The pseudo-random nature of LBIST is not the only challenge to DTTI; another impediment is that fault detection happens only during the capture phase of the LBIST cycle. Each LBIST cycle has two phases—shift and capture. There are as many shift cycles as the length of the longest scan chain. The capture phase uses the values written into the scan chain to drive the combinational logic and capture potential faults. That means all the time spent on the shift phase is time faults are not being detected. What if you could observe circuit responses during those shift cycles? It greatly improves the overall observability of the design.
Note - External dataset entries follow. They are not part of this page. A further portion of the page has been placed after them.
(** X3: [beta = 0]: on any non-empty input both [solve] and
    [run_selfconsistency] raise [ZeroDivisionError], from the Python-level
    division in [iwn] at [n = 0].  In the step the division comes before the
    access to [hyb[0]], so it wins even when [hyb] is too short. *)
Theorem zero_beta_raises `{Quad} (t U : R) (h g : complex128)
    (hyb hyb' G : list complex128) :
  ImpuritySolver.solve (ImpuritySolver.mk (Model.mk t 0 U (h :: hyb)))
  = Raise ZeroDivisionError /\
  SelfConsistency.run_selfconsistency
    (SelfConsistency.mk (Model.mk t 0 U hyb') (g :: G)) = Raise ZeroDivisionError /\
  SelfConsistency.run_selfconsistency
    (SelfConsistency.mk (Model.mk t 0 U []) (g :: G)) = Raise ZeroDivisionError.
Proof.
  split; [|split].
  - apply solve_zero_beta.
  - apply run_selfconsistency_zero_beta.
  - apply run_selfconsistency_zero_beta.
Qed.

Lemma iteration_zero_beta `{Quad} (t U : R) (h : complex128) (hyb : list complex128) :
  iteration t 0 U (h :: hyb) = Raise ZeroDivisionError.
Proof.
  unfold iteration. rewrite solve_zero_beta. reflexivity.
Qed.

(** X4: The driver with [beta = 0] and at least one frequency raises
    [ZeroDivisionError] whatever [iter_max] is, and prints nothing: with
    [iter_max > 0] the first pass raises before its dot, with
    [iter_max = 0] the frequency grid raises. *)
Theorem main_with_zero_beta `{Quad} (n_freq : nat) (t U : R) (iter_max : nat) :
  main_with (S n_freq) t 0 U iter_max = (""%string, Raise ZeroDivisionError).
Proof.
  unfold main_with. destruct iter_max as [|k].
  - cbn [main_loop bind].
    assert (E : for_range (S n_freq) (fun n => py_div ((2 * INR n + 1) * PI) 0)
                = Raise ZeroDivisionError).
    { apply (for_range_first_raise _ 0%nat _ (fun _ => 0)).
      - lia.
      - intros n Hn. lia.
      - unfold py_div.
        destruct (Req_dec_T 0 0) as [_ | Hne]; [reflexivity | contradiction]. }
    rewrite E. reflexivity.
  - cbn [main_loop repeat]. rewrite iteration_zero_beta. reflexivity.
Qed.

Lemma iteration_nil `{Quad} (t beta U : R) : iteration t beta U [] = Ok [].
Proof. reflexivity. Qed.

Lemma main_loop_nil `{Quad} (t beta U : R) (k : nat) (out : string) :
  main_loop k t beta U [] out = ((out ++ dots k)%string, Ok []).
Proof.
  revert out. induction k as [|k IH]; intros out.
  - simpl. rewrite string_app_nil_r. reflexivity.
  - cbn [main_loop]. rewrite iteration_nil, IH, string_app_assoc. reflexivity.
Qed.

(** X5: Empty inputs never raise, whatever [beta] is (zero included): [solve] of
    an empty hybridization and the step on an empty Green function return
    the empty sequence, and the driver with [n_freq = 0] prints its
    [iter_max] dots and returns two empty sequences. *)
Theorem empty_inputs `{Quad} (t beta U : R) (hyb : list complex128) (iter_max : nat) :
  ImpuritySolver.solve (ImpuritySolver.mk (Model.mk t beta U [])) = Ok [] /\
  SelfConsistency.run_selfconsistency
    (SelfConsistency.mk (Model.mk t beta U hyb) []) = Ok [] /\
  main_with 0 t beta U iter_max = (dots iter_max, Ok ([], [])).
Proof.
  split; [reflexivity|]. split; [reflexivity|].
  unfold main_with. cbn [repeat]. rewrite main_loop_nil. reflexivity.
Qed.
(** The names of the six tables start with six different letters, so no key
    of one table is a key of another. *)
Lemma standard_tables_apart (bc : Blockchain) (t t' : Table) (k : bytes) :
  standardTables bc -> t ∈ tables bc -> t' ∈ tables bc -> t' <> t ->
  strip_prefix (tbl_prefix t') (tbl_prefix t ++ k)%list = None.
Proof.
  intros (H1 & H2 & H3 & H4 & H5 & H6) Ht Ht' Hne.
  unfold tables in *. rewrite H1, H2, H3, H4, H5, H6 in *.
  repeat (apply elem_of_cons in Ht as [->|Ht]);
    try (apply elem_of_nil in Ht; contradiction);
    repeat (apply elem_of_cons in Ht' as [->|Ht']);
    try (apply elem_of_nil in Ht'; contradiction);
    try contradiction; reflexivity.
Qed.

Lemma putResult_writtenTo (bc : Blockchain) (t : Table) (k v : bytes) :
  standardTables bc -> t ∈ tables bc ->
  put_fault (db bc) (tbl_prefix t ++ k)%list v = None ->
  exists bc', putResult bc (table_Put t (db bc) k v) = (Ok tt, bc') /\
    writtenTo t k v bc bc'.
Proof.
  intros Hstd Ht Hput. unfold table_Put, db_Put, putResult. rewrite Hput.
  eexists. split; [reflexivity|]. unfold writtenTo, table_Get. simpl.
  split; [apply kv_get_put_eq|].
  split.
  { intros k' Hk'. apply kv_get_put_ne. intros Heq. apply app_inv_head in Heq. auto. }
  split; [|split; reflexivity].
  intros t' Ht' Hne. unfold table_entries. simpl.
  apply table_entries_put_other. eapply standard_tables_apart; eauto.
Qed.
Lemma lookup_map_append m k k' v :
  map_append m k v !! k' =
    if decide (k = k') then Some (default [] (m !! k) ++ [v]) else m !! k'.
Proof. apply lookup_insert. Qed.

Lemma assoc_values_cons k k' v l :
  assoc_values k ((k', v) :: l) =
    if decide (k' = k) then v :: assoc_values k l else assoc_values k l.
Proof. unfold assoc_values. rewrite filter_cons. cbn. by case_decide. Qed.

Lemma assoc_values_app k l1 l2 :
  assoc_values k (l1 ++ l2) = assoc_values k l1 ++ assoc_values k l2.
Proof. unfold assoc_values. by rewrite filter_app, fmap_app. Qed.

Lemma elem_of_assoc_values k v l : v ∈ assoc_values k l ↔ (k, v) ∈ l.
Proof.
  unfold assoc_values. rewrite list_elem_of_fmap. split.
  - intros ([k' v'] & -> & [? ?]%list_elem_of_filter). naive_solver.
  - intros. exists (k, v). by rewrite list_elem_of_filter.
Qed.

(** What a loop of appends leaves in the map: the old slice with the new
    values behind it, in the order of the loop. *)
Lemma lookup_map_append_all m l k :
  map_append_all m l !! k =
    match assoc_values k l with
    | [] => m !! k
    | vs => Some (default [] (m !! k) ++ vs)
    end.
Proof.
  revert m. induction l as [|[k' v] l IH] using list_ind; intros m; [done|].
  change (map_append_all m ((k', v) :: l)) with (map_append_all (map_append m k' v) l).
  rewrite IH, lookup_map_append, assoc_values_cons.
  case_decide; subst; [|done].
  destruct (assoc_values k l); cbn; [done|]. by rewrite <- app_assoc.
Qed.

Lemma lookup_map_append_all_empty l k :
  map_append_all ∅ l !! k =
    match assoc_values k l with [] => None | vs => Some vs end.
Proof. rewrite lookup_map_append_all, lookup_empty. by destruct assoc_values. Qed.
End MapAppend.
Control and observe test points improve LBIST random-pattern test coverage. In the LBIST-OST architecture, an LFSR on the input side operates as a decompressor in ATPG, and as a pseudo-random pattern generator in LBIST mode. On the output side, a spatial compactor drives channel pins during ATPG, and drives the MISR in LBIST mode.

Unlike traditional test points, the LBIST-OST observe points use a new scan cell functionality that essentially connects the observe points in separate chains (Fig. 1). This allows them to capture circuit responses not just during a capture cycle, but also during the shift cycles.

Fig 1. The LBIST-OST architecture.

LBIST-OST technology leverages test points to reduce the DTTI by increasing the fault detection period, delivering up to 10x faster in-system test than traditional LBIST and reduces the number of test patterns needed (Fig. 2).

Fig 2. LBIST-OST reduces test time.

For ICs that need to meet ISO 26262 and achieve ASIL D certification, in-system test is a requirement. Designers can reduce in-system test time (DTTI) and area overhead using LBIST-OST. Observation scan completes tests faster, thereby simplifying key-on, key-off, and periodic checkups during functional operation.